(* ===== verification/UpdateLoop.v ===== *)
(** * The frames of the update thread: [persistent_server_base::launch]

    One iteration of the loop reads the clock, calls [update], reads the clock
    again and sleeps for what is left of the frame time.  The times are the
    nanoseconds of [steady_clock]; the frame time is a [Double] (the code has
    [float]).  How long [update] takes, and by how much [sleep_for] oversleeps,
    is arbitrary. *)
From S2P Require Import Prelude Doubles.
From Stdlib Require Import QArith Lqa.

Section frames.
Context `{Double}.

(** [if (elapsed < frame_duration) sleep_for(frame_duration - elapsed)]. *)
Definition frame_sleep (fixed_delta_time : double) (frame_start frame_end : Z) : option double :=
  let elapsed := d_seconds (frame_end - frame_start) in
  if d_ltb elapsed fixed_delta_time then Some (d_sub fixed_delta_time elapsed) else None.

(** A frame: when it starts and when [update] has returned.  The next one starts
    after the sleep, which lasts at least as long as it was asked to. *)
Record frame := Frame { frame_start : Z; frame_end : Z }.

Definition next_frame (fixed_delta_time : double) (f g : frame) : Prop :=
  (frame_start f ≤ frame_end f)%Z ∧ (frame_end f ≤ frame_start g)%Z ∧
  match frame_sleep fixed_delta_time (frame_start f) (frame_end f) with
  | Some pause => d_leb pause (d_seconds (frame_start g - frame_end f)) = true
  | None => True
  end.

Inductive frames (fixed_delta_time : double) : list frame → Prop :=
  | frames_one f : frames fixed_delta_time [f]
  | frames_next f g fs :
      next_frame fixed_delta_time f g → frames fixed_delta_time (g :: fs) →
      frames fixed_delta_time (f :: g :: fs).
End frames.

(** ** Exact arithmetic *)
Section exact_frames.
Implicit Types (delta : Q) (f g : frame).

Lemma seconds_add (a b : Z) : (@d_seconds exact (a + b) == @d_seconds exact a + @d_seconds exact b)%Q.
Proof. unfold Qeq, Qplus. cbn. rewrite Pos2Z.inj_mul. ring. Qed.

(** A frame lasts at least the frame time. *)
Lemma frame_lasts delta f g :
  @next_frame exact delta f g → (delta <= @d_seconds exact (frame_start g - frame_start f))%Q.
Proof.
  unfold next_frame, frame_sleep. intros (_ & Hge & Hsleep).
  set (elapsed := @d_seconds exact (frame_end f - frame_start f)) in *.
  assert (@d_seconds exact (frame_start g - frame_start f)
    == elapsed + @d_seconds exact (frame_start g - frame_end f))%Q as ->.
  { unfold elapsed. rewrite <-seconds_add. by replace (frame_end f - frame_start f + (frame_start g - frame_end f))%Z
      with (frame_start g - frame_start f)%Z by lia. }
  change (@d_ltb exact elapsed delta) with (negb (Qle_bool delta elapsed)) in Hsleep.
  destruct (Qle_bool delta elapsed) eqn:E; simpl in Hsleep.
  - apply Qle_bool_iff in E.
    assert (0 <= @d_seconds exact (frame_start g - frame_end f))%Q by (unfold Qle; cbn; lia).
    lra.
  - apply Qle_bool_iff in Hsleep. change (@d_sub exact delta elapsed) with (delta - elapsed)%Q in Hsleep.
    cbn in *. lra.
Qed.

Definition first_start (fs : list frame) : Z := match fs with f :: _ => frame_start f | [] => 0 end.
Definition last_start (fs : list frame) : Z := match last fs with Some f => frame_start f | None => 0 end.

Lemma frames_last f g fs : last_start (f :: g :: fs) = last_start (g :: fs).
Proof. reflexivity. Qed.

End exact_frames.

### Assigned task
Your answer should be each line from the entries that includes the string "match".

### Solution to this exercise
  match frame_sleep fixed_delta_time (frame_start f) (frame_end f) with
Definition first_start (fs : list frame) : Z := match fs with f :: _ => frame_start f | [] => 0 end.
Definition last_start (fs : list frame) : Z := match last fs with Some f => frame_start f | None => 0 end.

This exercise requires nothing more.